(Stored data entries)
== Segment start ==
(* ===== verification/Idt.v ===== *)
(** * idt.c: interrupt gates and the dispatcher

    The table is a static object in byte-addressed memory.  [interrupt_dispatch] gets
    the address of the frame the stub pushed and reads the fields of
    [interrupt_frame_t] from memory; it calls the scheduler, the keyboard driver and
    the local APIC, whose states the kernel's state puts together. *)

From S2P Require Import Prelude Memory Machine KernLock NKern FrameSource Paging AddressSpaces.
From S2P Require Import Sched64 Keyboard Acpi Apic.

(** ** Gates *)

Section Gates.
(** Link-time addresses of [idt], [idt_ptr] and of the stubs [isr0], [isr1], ... *)
Context (idt idt_ptr : Z) (isr : Z -> Z).

Definition gate_at (vector : Z) : Z := idt + 16 * vector.

Definition idt_set_gate (vector handler ist dpl : Z) : M mem unit :=
  let g := gate_at vector in
  modify (fun m => store16 m g (Z.land handler 0xFFFF)) ;;;
  modify (fun m => store16 m (g + 2) 0x08) ;;;
  modify (fun m => store8 m (g + 4) ist) ;;;
  modify (fun m => store8 m (g + 5) (u8 (Z.lor (Z.lor 0x80 (Z.shiftl (Z.land dpl 3) 5)) 0x0E))) ;;;
  modify (fun m => store16 m (g + 6) (Z.land (Z.shiftr handler 16) 0xFFFF)) ;;;
  modify (fun m => store32 m (g + 8) (Z.land (Z.shiftr handler 32) 0xFFFFFFFF)) ;;;
  modify (fun m => store32 m (g + 12) 0).

(** The calls of [idt_init]: vector and privilege level. *)
Definition idt_gates : list (Z * Z) := ((fun v => (v, 0)) <$> seqZ 0 34) ++ [(128, 3)].

Fixpoint set_gates (l : list (Z * Z)) : M mem unit :=
  match l with
  | [] => ret tt
  | (v, dpl) :: l' => idt_set_gate v (isr v) 0 dpl ;;; set_gates l'
  end.

Definition idt_init : M mem unit :=
  modify (fun m => store16 m idt_ptr (16 * 256 - 1)) ;;;
  modify (fun m => store64 m (idt_ptr + 2) idt) ;;;
  set_gates idt_gates ;;;
  instr "lidt" idt_ptr.

Definition idt_load_current_cpu : M mem unit := instr "lidt" idt_ptr.
End Gates.

Definition exception_names : list string :=
  ["Divide Error"; "Debug"; "NMI"; "Breakpoint";
   "Overflow"; "Bound Range Exceeded"; "Invalid Opcode"; "Device Not Available";
   "Double Fault"; "Coprocessor Segment Overrun"; "Invalid TSS"; "Segment Not Present";
   "Stack-Segment Fault"; "General Protection Fault"; "Page Fault"; "Reserved";
   "x87 FPU Error"; "Alignment Check"; "Machine Check"; "SIMD FP Exception";
   "Virtualization Exception"; "Control Protection"; "Reserved"; "Reserved";
   "Reserved"; "Reserved"; "Reserved"; "Reserved";
   "Hypervisor Injection"; "VMM Communication"; "Security Exception"; "Reserved"].

Definition exception_name (vector : Z) : string :=
  if vector <? 32 then nth (Z.to_nat vector) exception_names "" else "Unknown".

(** ** Dispatch *)

Section Dispatch.
Context {F : Type} {FO : FrameSourceOps F} (frame_pool : Z).

Record kernel := mkKernel {
  k_sched : sched (paging F);
  k_kbd : kbd;
  k_lapic : Z;                (* lapic_base_pa, ioapic_base_pa, g_rsdp *)
  k_ioapic : Z;
  k_rsdp : Z;
  call_count : Z;
  shown : bool
}.

Definition set_ksched (s : sched (paging F)) (k : kernel) : kernel :=
  mkKernel s (k_kbd k) (k_lapic k) (k_ioapic k) (k_rsdp k) (call_count k) (shown k).
Definition set_kkbd (b : kbd) (k : kernel) : kernel :=
  mkKernel (k_sched k) b (k_lapic k) (k_ioapic k) (k_rsdp k) (call_count k) (shown k).
Definition set_calls (n : Z) (k : kernel) : kernel :=
  mkKernel (k_sched k) (k_kbd k) (k_lapic k) (k_ioapic k) (k_rsdp k) n (shown k).
Definition set_shown (k : kernel) : kernel :=
  mkKernel (k_sched k) (k_kbd k) (k_lapic k) (k_ioapic k) (k_rsdp k) (call_count k) true.

Definition apic_of (k : kernel) : apic F :=
  mkApic (k_lapic k) (k_ioapic k) (k_rsdp k) (s_space (k_sched k)).
Definition set_apic (a : apic F) (k : kernel) : kernel :=
  mkKernel (set_space (x_paging a) (k_sched k)) (k_kbd k) (lapic_base_pa a) (ioapic_base_pa a)
    (x_rsdp a) (call_count k) (shown k).

Definition in_sched {A} (m : M (sched (paging F)) A) : M kernel A := zoom k_sched set_ksched m.
Definition in_kbd {A} (m : M kbd A) : M kernel A := zoom k_kbd set_kkbd m.
Definition in_apic {A} (m : M (apic F) A) : M kernel A := zoom apic_of set_apic m.

Definition k_mem (k : kernel) : mem := p_mem (s_space (k_sched k)).

(** Fields of the frame at [f]. *)
Definition f_rdi (m : mem) (f : Z) : Z := load64 m (f + 8 * 9).
Definition f_rax (m : mem) (f : Z) : Z := load64 m (f + 8 * 14).
Definition f_vector (m : mem) (f : Z) : Z := load64 m (f + 8 * 15).
Definition f_error_code (m : mem) (f : Z) : Z := load64 m (f + 8 * 16).
Definition f_rip (m : mem) (f : Z) : Z := load64 m (f + 8 * 17).
Definition f_cs (m : mem) (f : Z) : Z := load64 m (f + 8 * 18).
Definition f_rflags (m : mem) (f : Z) : Z := load64 m (f + 8 * 19).

Fixpoint dump_stack (m : mem) (f : Z) (n : nat) (i : Z) : M kernel unit :=
  match n with
  | O => ret tt
  | S n' =>
      kprint "[diag] f[" ;;; kprint_hex64 i ;;; kprint "] = " ;;;
      kprint_hex64 (load64 m (f + 8 * i)) ;;; kprint nl ;;;
      dump_stack m f n' (i + 1)
  end.

Definition report_exception (m : mem) (f : Z) : M kernel unit :=
  kprint (nl +:+ "*** EXCEPTION: ") ;;;
  kprint (exception_name (f_vector m f)) ;;;
  kprint " (vector " ;;; kprint_hex64 (f_vector m f) ;;;
  kprint ", error_code " ;;; kprint_hex64 (f_error_code m f) ;;;
  kprint (")" +:+ nl +:+ "RIP=") ;;; kprint_hex64 (f_rip m f) ;;;
  kprint " RSP-frame CS=" ;;; kprint_hex64 (f_cs m f) ;;;
  kprint " RFLAGS=" ;;; kprint_hex64 (f_rflags m f) ;;;
  kprint (nl +:+ "Halting kernel (no recovery implemented)." +:+ nl) ;;;
  kprint "[diag] frame ptr f = " ;;; kprint_hex64 f ;;; kprint nl ;;;
  dump_stack m f 24 0.

(** Vector 128. *)
Definition syscall (m : mem) (f : Z) : M kernel unit :=
  let from_ring3 := Z.land (f_cs m f) 3 =? 3 in
  if f_rax m f =? 1 then
    let c := Z.land (f_rdi m f) 0xFF in
    modify (fun k => set_calls (u32 (call_count k + 1)) k) ;;;
    k <- get ;;
    (if call_count k mod 300000 =? 1 then
       kprint "[ring3] " ;;; kprint (char_string c) ;;;
       kprint " (syscall #" ;;; kprint_hex64 (call_count k) ;;; kprint (")" +:+ nl)
     else ret tt) ;;;
    if from_ring3 then
      k <- get ;;
      if shown k then ret tt
      else modify set_shown ;;;
           kprint ("[syscall] confirmed genuine CPL3 caller (CS&3==3)" +:+ nl)
    else ret tt
  else ret tt.

(** [c] is the CPU, [scancode] what the keyboard port holds if it is read. *)
Definition interrupt_dispatch (c : nat) (scancode f : Z) : M kernel unit :=
  m <- gets k_mem ;;
  let vector := f_vector m f in
  (if vector <? 32 then
     report_exception m f ;;; instr "cli" 0 ;;; instr "hlt" 0 ;;; hang
   else ret tt) ;;;
  (if vector =? 32 then in_apic lapic_send_eoi ;;; in_sched (sched64_timer_tick c) else ret tt) ;;;
  (if vector =? 33 then in_kbd (keyboard_handle_irq scancode) ;;; in_apic lapic_send_eoi else ret tt) ;;;
  (if vector =? 128 then syscall m f else ret tt).

End Dispatch.
Arguments kernel F : clear implicits.
Arguments mkKernel {F} _ _ _ _ _ _ _.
== Segment end ==
- **ASSIGNMENT**: Look above for the line holding "Definition f_rax (m" and the line holding "Definition f_cs (m". Retype both, and every line between them, word for word and nothing else.

- **RESPONSE TO THIS EXERCISE**:
Definition f_rax (m : mem) (f : Z) : Z := load64 m (f + 8 * 14).
Definition f_vector (m : mem) (f : Z) : Z := load64 m (f + 8 * 15).
Definition f_error_code (m : mem) (f : Z) : Z := load64 m (f + 8 * 16).
Definition f_rip (m : mem) (f : Z) : Z := load64 m (f + 8 * 17).
Definition f_cs (m : mem) (f : Z) : Z := load64 m (f + 8 * 18).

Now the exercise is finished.